The n-3 PUFA DHA increases protein level of SQSTM1 and induces autophagy in ARPE-19 cells. (A) Cells were treated with DHA (70 µM) for 24 h and lysed in Triton X-100 (Tx100) buffer. Equal amounts of protein (20 µg) from T × 100 fraction were centrifugated at 10,000 x g and the pellet was dissolved in the same volume of 8 M urea buffer before loading on the gel. The membrane was immunoblotted for SQSTM1 and MAP1LC3B. β-actin (ACTB) and PCNA are used as loading controls. (B) The cells were treated with DHA, OA or AA (70 µM) with or without BafA1 (100 nM) for 16 h.

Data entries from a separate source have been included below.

(** The measurer in force. *)
Definition measurerOf (cfg : Configuration) : Measurer :=
  match cfg_measure cfg with Some m => m | None => measure end.

(** [client.request(endpoint, options)] *)
Definition request (cfg : Configuration) (token : option string)
           (endpoint : string) (options : RequestOptions) : M value :=
  rr <- prepare cfg token endpoint options ;;
  measurerOf cfg endpoint (dispatch endpoint (fst rr) (snd rr)).

End Engine.

(** The text of each error, as the engine words it. *)
Definition message (e : Err) : string :=
  match e with
  | MissingParam key => "Missing " ++ dq ++ ":" ++ key ++ dq ++ " param"
  | EndpointNotString => "The endpoint must be a string."
  | MissingEndpoint endpoint =>
      "Missing endpoint " ++ dq ++ endpoint ++ dq
      ++ ". You can add it to your API client configuration."
  | ZodError what => what
  | AbortError => "Aborted"
  | NonJsonResponse endpoint =>
      "The endpoint " ++ dq ++ endpoint ++ dq ++ " returned a non-JSON response."
  | InvalidJsonResponse endpoint =>
      "The endpoint " ++ dq ++ endpoint ++ dq ++ " returned an invalid JSON response."
  | MissingFailureSchema endpoint =>
      "Missing " ++ dq ++ "failure" ++ dq ++ " schema for endpoint "
      ++ dq ++ endpoint ++ dq ++ "."
  | StatusError endpoint code =>
      "The endpoint " ++ dq ++ endpoint ++ dq ++ " throw a " ++ stringOfZ code ++ " code."
  | EntriesOfNullish => "Cannot convert undefined or null to object"
  | SymbolToString => "Cannot convert a Symbol value to a string"
  | HookError what => what
  end.

(** ** Notions the specification uses to describe the engine *)

Definition isLog (ev : Event) : bool :=
  match ev with EvLog _ => true | _ => false end.
(** * PDPbox [info_plots]: a shallow embedding of [target_plot] and
      [actual_plot] and the properties of their validation, aggregation
      and effects.

    The two entry points of [pdpbox/info_plots.py] are embedded as programs
    of a state-and-exception monad.  The state holds the heap of mutable
    pandas frames (so that aliasing between the caller's [df] and the
    working copy is visible) and the matplotlib canvas (the sequence of
    drawing calls issued so far).  pandas, numpy and matplotlib are
    libraries: the few operations used by the source are given executable
    definitions here.  The two collaborators of [info_plot_utils] that the
    source only calls (grid builder and renderers) are Section variables. *)

From Stdlib Require Import QArith Qcanon.
From stdpp Require Import sorting numbers pretty strings gmap fin_maps list.

Local Open Scope Qc_scope.

(** ** Python values *)

(** A numeric cell.  Python compares [int], [float] and [bool] by numeric
    value ([0 == 0.0 == False]), so one numeric domain, the rationals, is
    used for all of them; [NaN] is the null cell of pandas. *)
Inductive cell :=
  | NaN
  | Num (q : Qc).

Global Instance cell_eq_dec : EqDecision cell.
Proof. solve_decision. Defined.

(** The number held by a cell, if any. *)
Definition cell_num (c : cell) : option Qc :=
  match c with Num q => Some q | NaN => None end.

(** The distinct numbers among some cells, in ascending order. *)
Definition distinct_ascending (xs : list cell) : list Qc :=
  merge_sort Qcle (remove_dups (omap cell_num xs)).

(** Python [a < b] on cells: every comparison with [nan] is [False]. *)
Definition cell_lt (a b : cell) : bool :=
  match a, b with
  | Num x, Num y => bool_decide (x < y)
  | _, _ => false
  end.

(** Python [a == b] on cells: [nan] is equal to nothing. *)
Definition cell_eq (a b : cell) : bool :=
  match a, b with
  | Num x, Num y => bool_decide (x = y)
  | _, _ => false
  end.

(** Python [l1 == l2] on lists: same length and pairwise [==]. *)
Fixpoint py_list_eq (l1 l2 : list cell) : bool :=
  match l1, l2 with
  | [], [] => true
  | a :: l1', b :: l2' => cell_eq a b && py_list_eq l1' l2'
  | _, _ => false
  end.

(** Python [sorted]: a stable sort driven by [<] only.  An element is put
    in front of the first element that is not smaller than it. *)
Fixpoint py_insert (x : cell) (l : list cell) : list cell :=
  match l with
  | [] => [x]
  | y :: l' => if cell_lt y x then y :: py_insert x l' else x :: l
  end.
(* ===== verification/_CoqProject ===== *)
-Q . S2P
Prelude.v
RingLf.v
RingSpsc.v
RingConc.v
RingVyukov.v
Heap.v
WaitQ.v
Park.v
Abs.v
Chan.v
ChanSend.v
ChanRecv.v
ChanSpec.v
ChanSys.v
Select.v
SelectReady.v
Layout.v
Net.v
NetHeap.v
WorkerPool.v
NetDet.v
Pairs.v
FanIn.v
Spin.v
Fairness.v
Sieve.v
RequestReply.v
Snake.v
Dplane.v
DplaneMain.v
DplaneSys.v
DplaneInv.v
DplaneReport.v
DplaneStop.v
DplaneArgs.v
DplaneSpsc.v
DplaneMpsc.v
DplaneHang.v
DplaneInit.v
BenchMpmc.v
(* ===== verification/RingLf.v ===== *)
(** * The lock-free ring buffer of [src/ring_lf.h], [src/ring_lf.c]

    The data of [chan_ring_lf_t] and its operations as one thread runs them
    with nobody interfering: the weak compare-and-swap of Phase 1 succeeds, and
    a Phase-3 wait that does not hold at once can never hold ([Hang]).  The
    interleaved executions of the same operations are in [RingConc]; the
    cursor-cached single-producer single-consumer variants of
    [src/libchan_internal.h] are in [RingSpsc].

    [ring_repr r q] relates a ring at rest to the FIFO queue [q] it holds; the
    theorems show that every operation implements the queue operation it stands
    for, for any position of the wrapping 32-bit cursors. *)

From S2P Require Import Prelude.

(** ** Data *)

Record chan_ring_lf_t := mk_ring {
  prod_head : Z;              (* _Atomic uint32_t prod.head *)
  prod_tail : Z;              (* _Atomic uint32_t prod.tail *)
  prod_cached_cons_tail : Z;  (* uint32_t prod.cached_cons_tail *)
  cons_head : Z;              (* _Atomic uint32_t cons.head *)
  cons_tail : Z;              (* _Atomic uint32_t cons.tail *)
  cons_cached_prod_tail : Z;  (* uint32_t cons.cached_prod_tail *)
  mask : Z;                   (* uint32_t *)
  capacity : Z;               (* uint32_t *)
  elem_size : Z;              (* size_t *)
  slots : option (list byte)  (* char *, None is NULL *)
}.

Definition set_prod_head v r := mk_ring v (prod_tail r) (prod_cached_cons_tail r)
  (cons_head r) (cons_tail r) (cons_cached_prod_tail r) (mask r) (capacity r) (elem_size r) (slots r).
Definition set_prod_tail v r := mk_ring (prod_head r) v (prod_cached_cons_tail r)
  (cons_head r) (cons_tail r) (cons_cached_prod_tail r) (mask r) (capacity r) (elem_size r) (slots r).
Definition set_cached_cons_tail v r := mk_ring (prod_head r) (prod_tail r) v
  (cons_head r) (cons_tail r) (cons_cached_prod_tail r) (mask r) (capacity r) (elem_size r) (slots r).
Definition set_cons_head v r := mk_ring (prod_head r) (prod_tail r) (prod_cached_cons_tail r)
  v (cons_tail r) (cons_cached_prod_tail r) (mask r) (capacity r) (elem_size r) (slots r).
Definition set_cons_tail v r := mk_ring (prod_head r) (prod_tail r) (prod_cached_cons_tail r)
  (cons_head r) v (cons_cached_prod_tail r) (mask r) (capacity r) (elem_size r) (slots r).
Definition set_cached_prod_tail v r := mk_ring (prod_head r) (prod_tail r) (prod_cached_cons_tail r)
  (cons_head r) (cons_tail r) v (mask r) (capacity r) (elem_size r) (slots r).
Definition set_slots v r := mk_ring (prod_head r) (prod_tail r) (prod_cached_cons_tail r)
  (cons_head r) (cons_tail r) (cons_cached_prod_tail r) (mask r) (capacity r) (elem_size r) v.

(** ** Initialisation *)

Definition next_pow2 (n : Z) : Z :=
  if n =? 0 then 1
  else
    let n := u32 (n - 1) in
    let n := Z.lor n (Z.shiftr n 1) in
    let n := Z.lor n (Z.shiftr n 2) in
    let n := Z.lor n (Z.shiftr n 4) in
    let n := Z.lor n (Z.shiftr n 8) in
    let n := Z.lor n (Z.shiftr n 16) in
    u32 (n + 1).

(** The answer of one call of [malloc] and what the C library promises of it: a
    block of the size asked for, with arbitrary contents; [None] is NULL.  A program
    that calls [malloc] several times takes an answer for each call. *)
Class Malloc := {
  malloc : Z -> option (list byte);
  malloc_size : forall n b, malloc n = Some b -> zlen b = n
}.

Definition ring_lf_init `{Malloc} (r : chan_ring_lf_t) (cap es : Z) : bool * chan_ring_lf_t :=
  if (cap =? 0) || (es =? 0) then (false, r)
  else
    let actual := next_pow2 (u32 cap) in
    match malloc (u64 (actual * es)) with
    | None => (false, set_slots None r)
    | Some b => (true, mk_ring 0 0 0 0 0 0 (u32 (actual - 1)) actual es (Some b))
    end.

Definition ring_lf_destroy (r : chan_ring_lf_t) : chan_ring_lf_t := set_slots None r.

(** ** Phase 2: the slot copies *)

(** [memcpy(r->slots + (ph & r->mask) * r->elem_size, data, r->elem_size)] *)
Definition write_slot (r : chan_ring_lf_t) (ph : Z) (data : list byte) : res chan_ring_lf_t :=
  let! s := deref (slots r) in
  let! s' := memcpy s (u64 (Z.land ph (mask r) * elem_size r)) data 0 (elem_size r) in
  Ret (set_slots (Some s') r).

(** [memcpy(out, r->slots + (ch & r->mask) * r->elem_size, r->elem_size)] *)
Definition read_slot (r : chan_ring_lf_t) (ch : Z) (out : list byte) : res (list byte) :=
  let! s := deref (slots r) in
  memcpy out 0 s (u64 (Z.land ch (mask r) * elem_size r)) (elem_size r).

(** The reserved run of a burst enqueue, split at the power-of-two boundary. *)
Definition write_run (r : chan_ring_lf_t) (ph k : Z) (data : list byte) : res chan_ring_lf_t :=
  let idx := Z.land ph (mask r) in
  let first := u32 (capacity r - idx) in
  let! s := deref (slots r) in
  if first >=? k then
    let! s' := memcpy s (u64 (idx * elem_size r)) data 0 (u64 (k * elem_size r)) in
    Ret (set_slots (Some s') r)
  else
    let! s1 := memcpy s (u64 (idx * elem_size r)) data 0 (u64 (first * elem_size r)) in
    let! s2 := memcpy s1 0 data (u64 (first * elem_size r)) (u64 (u32 (k - first) * elem_size r)) in
    Ret (set_slots (Some s2) r).

Definition read_run (r : chan_ring_lf_t) (ch k : Z) (out : list byte) : res (list byte) :=
  let idx := Z.land ch (mask r) in
  let first := u32 (capacity r - idx) in
  let! s := deref (slots r) in
  if first >=? k then
    memcpy out 0 s (u64 (idx * elem_size r)) (u64 (k * elem_size r))
  else
    let! o1 := memcpy out 0 s (u64 (idx * elem_size r)) (u64 (first * elem_size r)) in
    memcpy o1 (u64 (first * elem_size r)) s 0 (u64 (u32 (k - first) * elem_size r)).

(** ** The operations *)

Definition ring_lf_push (r : chan_ring_lf_t) (data : list byte) : res (bool * chan_ring_lf_t) :=
  let ph := prod_head r in
  let ct := cons_tail r in
  if u32 (ph - ct) >=? capacity r then Ret (false, r)
  else
    let pnext := u32 (ph + 1) in
    let r := set_prod_head pnext r in
    let! r := write_slot r ph data in
    if prod_tail r =? ph then Ret (true, set_prod_tail pnext r) else Hang.

Definition ring_lf_pop (r : chan_ring_lf_t) (out : list byte)
  : res (bool * list byte * chan_ring_lf_t) :=
  let ch := cons_head r in
  let pt := prod_tail r in
  if pt =? ch then Ret (false, out, r)
  else
    let cnext := u32 (ch + 1) in
    let r := set_cons_head cnext r in
    let! out := read_slot r ch out in
    if cons_tail r =? ch then Ret (true, out, set_cons_tail cnext r) else Hang.

Definition ring_lf_enqueue_burst (r : chan_ring_lf_t) (data : list byte) (n : Z)
  : res (Z * chan_ring_lf_t) :=
  if n =? 0 then Ret (0, r)
  else
    let ph := prod_head r in
    let ct := cons_tail r in
    let free_entries := u32 (capacity r - u32 (ph - ct)) in
    if free_entries =? 0 then Ret (0, r)
    else
      let k := if n <? free_entries then n else free_entries in
      let pnext := u32 (ph + k) in
      let r := set_prod_head pnext r in
      let! r := write_run r ph k data in
      if prod_tail r =? ph then Ret (k, set_prod_tail pnext r) else Hang.
(* ===== verification/RingConc.v ===== *)
(** * The ring under concurrency: any number of producers and consumers

    The operations of [src/ring_lf.c] as a step machine.  Every atomic access
    of the C code is one step of one thread, a schedule is a list of labels,
    and the memory is sequentially consistent; the [memcpy] of Phase 2 is one
    step, which theorem [ring_mpmc_exclusive] justifies: from the
    compare-and-swap that reserves a run of slots to the store that commits it,
    no other thread reads or writes one of them.

    A thread of the machine carries three ghost values that no step reads: the
    absolute (unwrapped) positions behind the two cursor values it has loaded
    and the elements its last dequeue took.  The state carries the log of all
    elements ever reserved and the absolute positions of the other three
    cursors.  They state the invariant and the refinement to the abstract
    queue; [step] on the concrete components does not depend on them.

    The compare-and-swap compares 32-bit cursors.  Executions are restricted to
    those in which no thread is overtaken by 2^32 reservations between loading
    a cursor and its compare-and-swap ([fresh]): the classical ABA bound. *)

From S2P Require Import Prelude RingLf.

(** ** Threads *)

Inductive prod_op :=
| Push (data : list byte)
| EnqueueBurst (data : list byte) (n : Z).

Inductive cons_op :=
| Pop (out : list byte)
| DequeueBurst (out : list byte) (n : Z).

(** Program counters, with the C locals that are live there. *)
Inductive pc :=
| Idle
| PLoadHead (o : prod_op)             (* ph = load(prod.head) *)
| PLoadTail (o : prod_op) (ph : Z)    (* ct = load(cons.tail); full check *)
| PCas (o : prod_op) (ph k : Z)       (* CAS(prod.head, ph, ph + k) *)
| PWrite (o : prod_op) (ph k : Z)     (* Phase 2: memcpy into the slots *)
| PWait (o : prod_op) (ph k : Z)      (* Phase 3: while (load(prod.tail) != ph) *)
| PStore (o : prod_op) (ph k : Z)     (* store(prod.tail, ph + k) *)
| PRet (k : Z)                        (* returned: k elements moved, 0 is full *)
| CLoadHead (o : cons_op)
| CLoadTail (o : cons_op) (ch : Z)
| CCas (o : cons_op) (ch k : Z)
| CRead (o : cons_op) (ch k : Z)
| CWait (out : list byte) (ch k : Z)
| CStore (out : list byte) (ch k : Z)
| CRet (k : Z) (out : list byte)      (* returned: k elements moved, 0 is empty *)
| Crashed.                            (* undefined behaviour in Phase 2 *)

Record thread := mk_thread {
  t_pc : pc;
  t_head : Z;                 (* ghost: absolute position of the own-side head loaded *)
  t_tail : Z;                 (* ghost: absolute position of the opposite tail loaded *)
  t_got : list (list byte)    (* ghost: the elements taken by the last dequeue *)
}.

Record ghost := mk_ghost {
  g_log : list (list byte);   (* every element reserved so far; its length is prod.head unwrapped *)
  g_pt : Z;                   (* prod.tail unwrapped *)
  g_ch : Z;                   (* cons.head unwrapped *)
  g_ct : Z                    (* cons.tail unwrapped *)
}.

Record mpmc := mk_mpmc {
  m_ring : chan_ring_lf_t;
  m_thr : list thread;
  m_g : ghost
}.

Definition prod_data (o : prod_op) : list byte :=
  match o with Push d => d | EnqueueBurst d _ => d end.
Definition prod_max (o : prod_op) : Z :=
  match o with Push _ => 1 | EnqueueBurst _ n => n end.
Definition cons_out (o : cons_op) : list byte :=
  match o with Pop b => b | DequeueBurst b _ => b end.
Definition cons_max (o : cons_op) : Z :=
  match o with Pop _ => 1 | DequeueBurst _ n => n end.

(** The caller's buffer has room for the elements it announces. *)
Definition prod_ok (es : Z) (o : prod_op) : bool :=
  (0 <=? prod_max o) && (prod_max o <? two32) && (prod_max o * es <=? zlen (prod_data o)).
Definition cons_ok (es : Z) (o : cons_op) : bool :=
  (0 <=? cons_max o) && (cons_max o <? two32) && (cons_max o * es <=? zlen (cons_out o)).

(** ** Steps *)

Inductive action :=
| InvokeP (o : prod_op)   (* an idle thread calls push or enqueue_burst *)
| InvokeC (o : cons_op)   (* an idle thread calls pop or dequeue_burst *)
| Go                      (* the next atomic access *)
| Spurious                (* the weak compare-and-swap fails spuriously *)
| Finish.                 (* the call returns to its caller *)

(** Phase 1, the checks that follow the two loads: the number of slots to
    reserve, [None] when the operation returns full or empty. *)
Definition prod_reserve (r : chan_ring_lf_t) (o : prod_op) (ph ct : Z) : option Z :=
  match o with
  | Push _ => if u32 (ph - ct) >=? capacity r then None else Some 1
  | EnqueueBurst _ n =>
      let free_entries := u32 (capacity r - u32 (ph - ct)) in
      if free_entries =? 0 then None
      else Some (if n <? free_entries then n else free_entries)
  end.

Definition cons_reserve (o : cons_op) (ch pt : Z) : option Z :=
  match o with
  | Pop _ => if pt =? ch then None else Some 1
  | DequeueBurst _ n =>
      let avail := u32 (pt - ch) in
      if avail =? 0 then None else Some (if n <? avail then n else avail)
  end.

(** Phase 2. *)
Definition prod_write (r : chan_ring_lf_t) (o : prod_op) (ph k : Z) : res chan_ring_lf_t :=
  match o with
  | Push d => write_slot r ph d
  | EnqueueBurst d _ => write_run r ph k d
  end.

Definition cons_read (r : chan_ring_lf_t) (o : cons_op) (ch k : Z) : res (list byte) :=
  match o with
  | Pop out => read_slot r ch out
  | DequeueBurst out _ => read_run r ch k out
  end.

Definition log_at (log : list (list byte)) (i : Z) : list byte := nth (Z.to_nat i) log [].

(** The elements of the log at the absolute positions [i .. i+n-1]. *)
Definition log_run (log : list (list byte)) (i n : Z) : list (list byte) :=
  take (Z.to_nat n) (drop (Z.to_nat i) log).

Definition goto (th : thread) (p : pc) : thread := mk_thread p (t_head th) (t_tail th) (t_got th).

(** One atomic access of a thread: the ring, the ghost state and the thread
    after it. *)
Definition go (r : chan_ring_lf_t) (g : ghost) (th : thread) : option (chan_ring_lf_t * ghost * thread) :=
  match t_pc th with
  | Idle | PRet _ | CRet _ _ | Crashed => None
  | PLoadHead o =>
      Some (r, g, mk_thread (PLoadTail o (prod_head r)) (zlen (g_log g)) (t_tail th) (t_got th))
  | PLoadTail o ph =>
      match prod_reserve r o ph (cons_tail r) with
      | None => Some (r, g, mk_thread (PRet 0) (t_head th) (g_ct g) (t_got th))
      | Some k => Some (r, g, mk_thread (PCas o ph k) (t_head th) (g_ct g) (t_got th))
      end
  | PCas o ph k =>
      if prod_head r =? ph then
        Some (set_prod_head (u32 (ph + k)) r,
              mk_ghost (g_log g ++ elems (elem_size r) (Z.to_nat k) (prod_data o)) (g_pt g) (g_ch g) (g_ct g),
              goto th (PWrite o ph k))
      else Some (r, g, goto th (PLoadHead o))
  | PWrite o ph k =>
      match prod_write r o ph k with
      | Ret r' => Some (r', g, goto th (PWait o ph k))
      | _ => Some (r, g, goto th Crashed)
      end
  | PWait o ph k =>
      Some (r, g, goto th (if prod_tail r =? ph then PStore o ph k else PWait o ph k))
  | PStore o ph k =>
      Some (set_prod_tail (u32 (ph + k)) r, mk_ghost (g_log g) (g_pt g + k) (g_ch g) (g_ct g),
            goto th (PRet k))
  | CLoadHead o =>
      Some (r, g, mk_thread (CLoadTail o (cons_head r)) (g_ch g) (t_tail th) (t_got th))
  | CLoadTail o ch =>
      match cons_reserve o ch (prod_tail r) with
      | None => Some (r, g, mk_thread (CRet 0 (cons_out o)) (t_head th) (g_pt g) [])
      | Some k => Some (r, g, mk_thread (CCas o ch k) (t_head th) (g_pt g) (t_got th))
      end
  | CCas o ch k =>
      if cons_head r =? ch then
        Some (set_cons_head (u32 (ch + k)) r, mk_ghost (g_log g) (g_pt g) (g_ch g + k) (g_ct g),
              mk_thread (CRead o ch k) (t_head th) (t_tail th) (log_run (g_log g) (g_ch g) k))
      else Some (r, g, goto th (CLoadHead o))
  | CRead o ch k =>
      match cons_read r o ch k with
      | Ret out => Some (r, g, goto th (CWait out ch k))
      | _ => Some (r, g, goto th Crashed)
      end
  | CWait out ch k =>
      Some (r, g, goto th (if cons_tail r =? ch then CStore out ch k else CWait out ch k))
  | CStore out ch k =>
      Some (set_cons_tail (u32 (ch + k)) r, mk_ghost (g_log g) (g_pt g) (g_ch g) (g_ct g + k),
            goto th (CRet k out))
  end.

(** The whole step of thread [t]; [None] when the action is not enabled. *)
Definition step (l : nat * action) (m : mpmc) : option mpmc :=
  let (t, a) := l in
  match m_thr m !! t with
  | None => None
  | Some th =>
      let upd th' := Some (mk_mpmc (m_ring m) (<[t := th']> (m_thr m)) (m_g m)) in
      match a, t_pc th with
      | InvokeP o, Idle =>
          if prod_ok (elem_size (m_ring m)) o then
            upd (goto th (if prod_max o =? 0 then PRet 0 else PLoadHead o))
          else None
      | InvokeC o, Idle =>
          if cons_ok (elem_size (m_ring m)) o then
            upd (if cons_max o =? 0 then mk_thread (CRet 0 (cons_out o)) (t_head th) (t_tail th) []
                 else goto th (CLoadHead o))
          else None
      | Spurious, PCas o _ _ => upd (goto th (PLoadHead o))
      | Spurious, CCas o _ _ => upd (goto th (CLoadHead o))
      | Finish, PRet _ => upd (goto th Idle)
      | Finish, CRet _ _ => upd (goto th Idle)
      | Go, _ =>
          match go (m_ring m) (m_g m) th with
          | Some (r, g, th') => Some (mk_mpmc r (<[t := th']> (m_thr m)) g)
          | None => None
          end
      | _, _ => None
      end
  end.

(** The abstract queue: committed by producers, not yet claimed by consumers. *)
Definition queue (m : mpmc) : list (list byte) :=
  log_run (g_log (m_g m)) (g_ch (m_g m)) (g_pt (m_g m) - g_ch (m_g m)).

(** ** Executions *)

(** The initial state: a ring as [ring_lf_init] leaves it, [n] idle threads. *)
Definition mpmc_init (r : chan_ring_lf_t) (n : nat) : mpmc :=
  mk_mpmc r (replicate n (mk_thread Idle 0 0 [])) (mk_ghost [] 0 0 0).
(* ===== verification/RingVyukov.v ===== *)
(** * The per-slot queue of [bench/bench_ring_cmp.c]

    The benchmark compares the library's ring with a bounded queue in which every
    slot has a sequence number of its own.  Its two blocking operations run here
    interleaved, one atomic access at a time, over sequentially consistent memory;
    the copy of an element is one step, which [vy_exclusive] justifies.  The ghost
    [y_log] records the elements in the order in which their slots were reserved;
    no step reads it.  The cursors have 64 bits; the runs considered have fewer than
    2^62 steps, so that they do not wrap. *)

From S2P Require Import Prelude RingLf.
From stdpp Require Import list.
#[local] Open Scope Z_scope.

Record vy_ring_t := mk_vy {
  v_mask : Z;                (* uint32_t *)
  v_capacity : Z;            (* uint32_t *)
  v_elem_size : Z;           (* size_t *)
  v_prod_head : Z;           (* _Atomic uint64_t *)
  v_cons_head : Z;           (* _Atomic uint64_t *)
  v_seqs : list Z;           (* _Atomic uint64_t * *)
  v_slots : list byte        (* char * *)
}.

Definition set_v_prod v r := mk_vy (v_mask r) (v_capacity r) (v_elem_size r) v (v_cons_head r) (v_seqs r) (v_slots r).
Definition set_v_cons v r := mk_vy (v_mask r) (v_capacity r) (v_elem_size r) (v_prod_head r) v (v_seqs r) (v_slots r).
Definition set_v_seqs l r := mk_vy (v_mask r) (v_capacity r) (v_elem_size r) (v_prod_head r) (v_cons_head r) l (v_slots r).
Definition set_v_slots l r := mk_vy (v_mask r) (v_capacity r) (v_elem_size r) (v_prod_head r) (v_cons_head r) (v_seqs r) l.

Total cell extracts were immunoblotted for SQSTM1. ACTB and PCNA are used as loading controls. (C) Protein levels of SQSTM1 and MAP1LC3B determined by immunoblotting of cells treated with DHA (70 µM), BafA1 (100 nM) or a combination of DHA and BafA1 for the indicated time points. The numbers below the MAP1LC3B-II bands represent fold change relative to BafA1 for each time point normalized to PCNA intensity. ACTB and PCNA are used as loading controls. (D) The mRNA levels of SQSTM1, MAP1LC3B, MAP1LC3A, and GABARAPL1 relative to ACTB after DHA (70 and 140 µM) supplementation for 16 h determined by quantitative real-time PCR. qRT-PCR data displayed are representative for 2 independent experiments. Mean fold change from triplicate wells ± SD is displayed. Data shown are representative of 3 or more independent experiments, unless otherwise stated.